I don’t do that old trapped-in-a-box routine. Uh-huh. I’m an artist. I grow a giant flower from a seed. The tourists at the cable car turnaround love it. Makes them forget how cold they are in their shorts and sandals, fog whipping around their knees.

Don’t know why the lady cop picked that moment to bust me. Came right up, her cop stuff hanging off a black belt. Made her hips look huge.

She goes, “I want to talk to you.”

Like she didn’t get I’m a mime. Talk is what I don’t do. And where the hell was Digger when I needed him? I froze in the middle of watering my invisible flower and scoped the crowd. No Digger. Fucking rat. Must still be pissed that I’d slept with Jasmine. But like I’d said, “What about bisexual didn’t you understand?”

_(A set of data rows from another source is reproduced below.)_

(* ===== verification/Prelude.v ===== *)
(** * A verification library for the CS50 Finance web application

    ** The program

    [src/finance/application.py] is a Flask application in which users
    register, log in, look up stock quotes and buy and sell simulated
    shares against a cash balance.  Its parts and how they interact:
    - the request handlers [index], [buy], [history], [login], [logout],
      [quote], [register] and [sell], each behind an [@app.route]
      decorator and, except [login], [logout] and [register], behind the
      [login_required] decorator of [helpers.py];
    - the SQLite database [finance.db] with the tables [users],
      [portfolio] and [history], which the handlers read and write through
      [db.execute]; every statement commits on its own;
    - the session of each client (Flask-Session), of which only
      ["user_id"] is used;
    - the collaborators the handlers call: the quote service [lookup] of
      [helpers.py] and werkzeug's password hashing;
    - the [errorhandler] that turns every exception into an apology page
      (500 for Python exceptions) and the [after_request] hook that adds
      the no-cache headers to every response.

    ** The files

    - [Prelude] (this file): the state-and-exception monad [st] in which
      the handlers are written ([bind], [ret], [raise], [gets], [modify],
      [first] for [rows[0]]), with its notation in [fin_scope], the hint
      databases [finance] and [finance_rw], and generic lemmas on lists
      and on the sums [sumZ].  The state survives an exception, because
      the statements executed before it have committed.
    - [PyInt]: Python's [int(s)] on form text ([py_int]), and [str(n)]
      ([py_str]).
    - [Db]: the three tables as lists of records in insertion order and
      every SQL statement of the handlers as a function ([select_cash],
      [sum_shares], [update_cash], [insert_history], [insert_portfolio],
      [update_portfolio_add], [update_portfolio_sub],
      [delete_zero_shares], [insert_user], ...).
    - [Http]: exceptions, pages and responses, [apology], [errorhandler],
      [after_request], the world (database and session) and the handler
      monad [M], the request form and [login_required].
    - [Services]: the environment of a request ([env]: the quote service
      and the salt), [lookup], and the interface [PasswordHasher] (a class
      whose law is that a generated hash verifies exactly its password),
      with the instance [plain_hasher].
    - [Trade]: [buy] and [sell] statement by statement ([buy_post],
      [sell_post]).  [Auth]: [register], [login], [logout].  [Views]:
      [index] (with its [for] loop [total_loop]), [history_view],
      [quote_view].
    - [App]: the route table, Flask's dispatch ([dispatch]: 404 and 405,
      the 308 redirect of Werkzeug's [merge_slashes] for a path that
      matches a route only once its repeated slashes are merged, HEAD
      served by the GET view, OPTIONS answered by Flask itself),
      [respond] (error handler and [after_request]), and the server as a
      state machine: [serve] runs one request of the client holding a
      cookie against the database and that client's session;
      [reachable] is the inductive set of states reachable from
      [init_server] by any requests of any clients.
    - [Account]: the abstract specification of an account (cash,
      holdings, ledger) with [acct_buy] and [acct_sell], and the
      abstraction function [account_of] from the database.
    - [Scenario]: traces of requests ([run_trace]) and the example of
      section 8 of the specification.
    - [Concurrency]: the POST branches of [buy], [sell] and [register],
      and the portfolio page [index], as programs of atomic statements
      ([prog]: [Read] for a [SELECT], [Write] for a committed [INSERT],
      [UPDATE] or [DELETE], [Check] for the [INSERT] into [users] that the
      UNIQUE index may refuse), [buy_prog], [sell_prog], [register_prog]
      and [index_prog]; [run] executes one alone, [interleave] and
      [concurrent] execute two against one database under a schedule.

    ** The theorems

    - [Invariant]: the well-formedness [wf_db] (unique ids and names,
      owned rows, at least one share per portfolio row, at most one row
      per (username, symbol)), its executable check [wf_dbb] with
      [wf_dbb_sound], and how the handlers' reads resolve under it.
    - [TradeFacts]: each trade handler on valid input reduces to its
      guards and one composite write, whose effect on the abstract
      accounts and on [wf_db] is computed.
    - [Refinement]: [buy] and [sell] refine [acct_buy] and [acct_sell]
      (C1, C2).  [RoundTrips]: a purchase followed by the sale of the
      same shares at the same price gives the account back its cash and
      holdings, with both trades in its history (C7); [Account] proves
      the same of [acct_buy] and [acct_sell].  A fresh registration can
      be logged into with exactly the registered password (C21).
    - [Safety]: every request's database effect is one of four kinds
      ([db_change], indexed by the user logged in on the request's
      cookie), each keeps [wf_db], hence every reachable state is
      well formed (C3); [reachable_db_invariant] lifts any invariant kept
      by the four kinds to all reachable states.
    - [Ledger]: in every reachable state cash and holdings reconcile with
      the history table (C4, C5) and cash is never negative when prices
      are not (C6).
    - [Concurrency]: run alone, [buy_prog], [sell_prog] and
      [register_prog] return and write what [buy_post], [sell_post] and
      [register_post] do, so the statement-level model is the handler;
      interleaved, two purchases of one user are charged once (C8) and
      two sales of one holding, each reading the held symbols (line 217)
      and the shares (line 232) before either writes, are paid twice
      (C9), breaking the invariants C4 and C5 that every sequential run
      keeps.
    - [Isolation]: a request changes no account but that of the user
      logged in with its cookie (C10); it never deletes or renames a user
      and only appends to the history (C27).
    - [Schedules]: a purchase reaches its outcome within 6 statements on
      every input and database ([buy_prog_within], used by [ReadSkew]).
      Two registrations of one fresh name are serialized by the UNIQUE
      index under every schedule: the first INSERT wins, the other raises
      [IntegrityError], one user is added (C31).
    - [ReadSkew]: run alone before or after a purchase, the portfolio page
      shows the same grand total, the account's value at the prices paid
      ([Account.acct_value], which [acct_buy] conserves); a purchase
      committed between its two reads makes it show that value minus the
      price (C32).
    - [Locality], [LocalTrades]: the statements of [buy_prog], [sell_prog]
      and [index_prog] are local to the user of the session
      ([Locality.local]): reads see only the user's rows, writes change
      only them (the DELETE of zero-share rows aside, which no view
      shows).  Two requests (purchase, sale, portfolio page) of different
      users, under any schedule, each end as alone, with each user's rows
      those its request leaves alone and every other user's untouched
      (C11): the races of C8, C9 and C32 need one user.
    - [Statuses]: every response has one of eight statuses, 302 exactly
      for the handlers' redirects and 308 exactly for the slash-merging
      redirect, and each keeps its [Location] header (C28).
    - [Sessions]: only a [POST /login] with a registered username and a
      verified password authenticates a client (C12).
    - [ViewFacts]: the portfolio and history pages show the abstract
      account (C13), and the sale form offers exactly the held symbols.
      [AuthFacts]: registration and login on every branch (C15 to C20).
      [Responses]: whole requests through [serve]: the login guard (C14),
      logout (C22), routing errors, including the 308 redirect to the
      slash-merged path (C23), the no-cache headers (C24), the two
      uncaught exceptions that answer 500 where the specification expects
      a refusal (C25, C26), the refusals of invalid trade input (C29),
      and HEAD behaving as GET (C30).
    - Supporting facts that are not claims of their own: [PyInt] proves
      that [int] reads back what [str] prints and returns less than
      [10 ^ k] in absolute value from [k] characters; [Scenario] runs the
      example of section 8 of the specification through [serve];
      [FloatMoney] shows that in binary64 ten purchases costing exactly
      1.00 leave 9998.999999999996 of 10000.00, after which a purchase of
      9999.00 is refused.

    ** Choices of the model

    - Money is an exact integer number of dollars ([Z]), as in the
      example of the specification (a balance of 10000, prices of 150 and
      200); the source uses Python floats.  The theorems on cash are
      exact statements about the arithmetic the code performs when
      prices are whole dollars.  [FloatMoney] models the cash lines in
      binary64 (Rocq's primitive floats round as Python's do) and shows
      the drift the exact model leaves out.
    - No definition uses fuel except [digits_of] (the printer [str]),
      whose fuel [Z.log2 n + 2] exceeds the number of decimal digits of
      [n]; the round-trip lemma holds for every integer.  Every other
      definition is structural, so the witnesses evaluate by
      [vm_compute].  The only bound is that of [Schedules.within]: a
      purchase takes at most 6 statements, the count of its [SELECT]s and
      writes on its longest branch.
    - The schema of [finance.db] is not in the repository's sources; it
      is modelled from the specification (autoincrement id, default cash
      10000, unique username).
    - Line 206 passes the username and the hash as one tuple for two [?]
      placeholders; [exec_insert_user] binds them to the two placeholders,
      which is the evident intent.  Whether the call does so depends on
      the version of the CS50 [SQL] class: one that binds a positional
      argument per placeholder raises instead; the theorems on
      registration are about the intended reading.
    - Routing follows Werkzeug 1.0 to 2.1, whose matcher redirects a path
      with repeated slashes to its merged form when only that form
      matches; the location is kept as a path, where Werkzeug makes it an
      absolute URL.

    ** Not modelled

    Template rendering and the [usd] filter: the templates and
    [helpers.py] are not among the repository's sources and the
    specification treats rendering as a black box and does not describe
    [usd], so pages are data carrying the context passed to
    [render_template].  The HTTP and JSON of [lookup] (an oracle per
    request); the hashing algorithm (an interface); session expiry and
    the Flask-Session file store; the empty body of a HEAD answer and the
    text of the [Allow] header of an OPTIONS answer (built from a Python
    set, so its order is unspecified); float rounding outside
    [FloatMoney] (the handlers and invariants use exact dollars).
    Flask's [/static] route: the repository has no static folder.  The
    matcher of Werkzeug 2.2 and later, which differs on slashes; and
    CPython's limit of 4300 digits on [int] of a string (3.11 and later),
    which the model of [int] does not impose: below that length nothing
    changes; above it CPython raises [ValueError] (answered 500) where
    the model reads the number and the handler goes on to its guards.
    [serve] runs one request at a time; the
    interleavings of [Concurrency] cover the POST branches of [buy],
    [sell] and [register] and the page [index] between two threads, not
    the other handlers ([history], [quote] and [login] read the database
    once, so any interleaving is a serial one; [logout] writes only the
    session of its cookie) nor more threads. *)

From Stdlib Require Import String List ZArith Lia Bool.
Import ListNotations.
Open Scope Z_scope.

Declare Scope fin_scope.
Delimit Scope fin_scope with fin.
(* ===== verification/Http.v ===== *)
(** * Http: requests, responses, the session and the handler monad

    What the Flask and Werkzeug layers give the handlers of
    [src/finance/application.py]: the form of a request, the session
    (a dictionary of which only ["user_id"] is used), the responses
    ([render_template], [redirect], [apology]), the exceptions a handler
    can raise, [errorhandler] (lines 265-274), [after_request]
    (lines 19-24) and the [login_required] decorator of [helpers.py].
    The world a handler runs in is the database with the session; the
    handler monad [M] is the state-and-exception monad of the prelude
    over it. *)

From Stdlib Require Import String List ZArith Lia Bool.
From S2P Require Import Prelude Db.
Import ListNotations.
Open Scope string_scope.
Open Scope list_scope.
Open Scope Z_scope.
Open Scope fin_scope.

(** ** Exceptions a handler can raise *)

Inductive exn : Type :=
| NotFound             (** werkzeug [NotFound]: no route matches *)
| MethodNotAllowed     (** werkzeug [MethodNotAllowed] *)
| IndexError           (** [rows[0]] on an empty result *)
| TypeError            (** [int(None)], [None - n], [lookup(None)] *)
| ValueError           (** [int("abc")] *)
| IntegrityError.      (** a violated UNIQUE constraint *)

(** The werkzeug [HTTPException]s the handler sees; line 268 replaces
    every other exception by [InternalServerError()]. *)
Inductive http_exception : Type :=
| HNotFound
| HMethodNotAllowed
| HInternalServerError.

Definition as_http_exception (e : exn) : http_exception :=
  match e with
  | NotFound => HNotFound
  | MethodNotAllowed => HMethodNotAllowed
  | _ => HInternalServerError
  end.

Definition http_name (h : http_exception) : string :=
  match h with
  | HNotFound => "Not Found"
  | HMethodNotAllowed => "Method Not Allowed"
  | HInternalServerError => "Internal Server Error"
  end.

Definition http_code (h : http_exception) : Z :=
  match h with
  | HNotFound => 404
  | HMethodNotAllowed => 405
  | HInternalServerError => 500
  end.

(** ** Quotes: what [lookup] of [helpers.py] returns *)

Record quote := mk_quote {
  q_name : string;
  q_price : Z;
  q_symbol : string
}.

(** ** Pages and responses *)

Inductive page : Type :=
| PIndex (total cash : Z) (rows : list portfolio_row)  (** index.html *)
| PBuyForm                                           (** buy.html *)
| PHistory (rows : list history_row)                 (** history.html *)
| PLoginForm                                         (** login.html *)
| PQuoteForm                                         (** quote.html *)
| PQuoted (q : quote)                                (** quoted.html *)
| PRegisterForm                                      (** register.html *)
| PRegistered                                        (** registered.html *)
| PSellForm (symbols : list string)                  (** sell.html *)
| PApology (message : string) (code : Z).            (** apology.html *)

(** The method of a request; HEAD, OPTIONS and the others by name. *)
Inductive meth : Type := GET | POST | OtherMethod (name : string).

(** A response: a rendered page, a [redirect], or the answer Flask gives
    by itself to [OPTIONS] (status 200, an empty body and an [Allow]
    header listing [allow]; Werkzeug builds that header from a Python
    set, so the order of its text is unspecified and is not modelled).
    [Moved] is Werkzeug's [RequestRedirect]: status 308 and a [Location]
    header (Werkzeug makes it an absolute URL on the request's host; the
    model keeps the path). *)
Inductive response : Type :=
| Page (p : page)
| Redirect (location : string)
| Options (allow : list meth)
| Moved (location : string).

(** [apology(message, code=400)] of [helpers.py] renders apology.html
    with the given status. *)
Definition apology (message : string) (code : Z) : response :=
  Page (PApology message code).

(** [errorhandler(e)], lines 265-269. *)
Definition errorhandler (e : exn) : response :=
  let h := as_http_exception e in
  apology (http_name h) (http_code h).

(** ** HTTP responses and [after_request]

    The status of a response: the code of an apology, 302 for a redirect,
    200 for any other page.  A redirect carries its [Location] header. *)

Record http_response := mk_http {
  status : Z;
  body : response;
  headers : list (string * string)
}.

Definition to_http (r : response) : http_response :=
  match r with
  | Page (PApology _ code) => mk_http code r []
  | Page _ => mk_http 200 r []
  | Redirect loc => mk_http 302 r [("Location", loc)]
  | Options _ => mk_http 200 r []
  | Moved loc => mk_http 308 r [("Location", loc)]
  end.

(** [response.headers[k] = v]: replaces any header [k] already present. *)
Definition set_header (k v : string) (hs : list (string * string)) : list (string * string) :=
  filter (fun kv => negb (String.eqb (fst kv) k)) hs ++ [(k, v)].

(** [after_request(response)], lines 19-24. *)
Definition after_request (r : http_response) : http_response :=
  mk_http (status r) (body r)
    (set_header "Pragma" "no-cache"
      (set_header "Expires" "0"
        (set_header "Cache-Control" "no-cache, no-store, must-revalidate" (headers r)))).

(** ** The world of a handler and the handler monad *)

(** The session stores ["user_id"] or nothing. *)
Record world := mk_world {
  wdb : db;
  session : option Z
}.

Definition M (A : Type) : Type := st world exn A.

(** Run a [SELECT]. *)
Definition query {A} (f : db -> A) : M A := gets (fun w => f (wdb w)).

(** Run an [INSERT], [UPDATE] or [DELETE]; it commits at once. *)
Definition exec (f : db -> db) : M unit :=
  modify (fun w => mk_world (f (wdb w)) (session w)).

(** [session.clear()] *)
Definition session_clear : M unit := modify (fun w => mk_world (wdb w) None).

(** [session["user_id"] = uid] *)
Definition session_set (uid : Z) : M unit := modify (fun w => mk_world (wdb w) (Some uid)).

(** [session.get("user_id")] *)
Definition session_get : M (option Z) := gets session.

(** ** Requests *)

Record request := mk_request {
  method : meth;
  path : string;
  form : list (string * string)
}.

(** [request.form.get(k)]: the first value submitted for [k], or [None]. *)
Definition form_get (f : list (string * string)) (k : string) : option string :=
  match find (fun kv => String.eqb (fst kv) k) f with
  | Some kv => Some (snd kv)
  | None => None
  end.

(** Python's [not x] for the value of a form field: [None] and the empty string
    are false. *)
Definition falsy (o : option string) : bool :=
  match o with
  | None => true
  | Some s => String.eqb s EmptyString
  end.

(** [login_required] of [helpers.py]: redirect to the login form when
    the session has no user, otherwise run the handler for that user. *)
Definition login_required (h : Z -> M response) : M response :=
  s <- session_get ;;
  match s with
  | None => ret (Redirect "/login")
  | Some uid => h uid
  end.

The cop scowled. “What’s your name?”

A by-the-book hard-ass, but she’d have to play by mime rules. So I gave her my “who me?” bit and added head scratching and squinting skyward like I was trying to remember. That got a laugh from the tourists but not from the cop. She stepped closer, hands on hips.

Just then Digger showed up in the crowd, glaring at me. He held up his hand like a gun, pointed and fired. Bang!

A mime would’ve grabbed her chest, staggered backward ten feet and fallen, all in slo-mo. But the cop just went down. Plop. And everyone screamed. Even me.

Los Angeles Review Volume 18


“The Street Artist” instantly immersed me in the story moment. From sentence one, I am the mime, playing to the shivering crowd, sizing up the cop, trying not to think too much about my pissed off boyfriend. So when what happens happens, I am struck by the impact of immediacy, and left dazed in the aftermath, long after I’ve stopped reading.

This is a flash writer who knows how to put characters on stage with the gleam of just the right detail. The breezy voice of the narrator makes the reader feel like she and the mime are BFFs. And the twist at the end could have felt cheap, except the story earned it because that possibility was there all along, and no one is more surprised by the sudden violence than the narrator herself. So well crafted, with not a whiff of writerly-ness to diminish its power.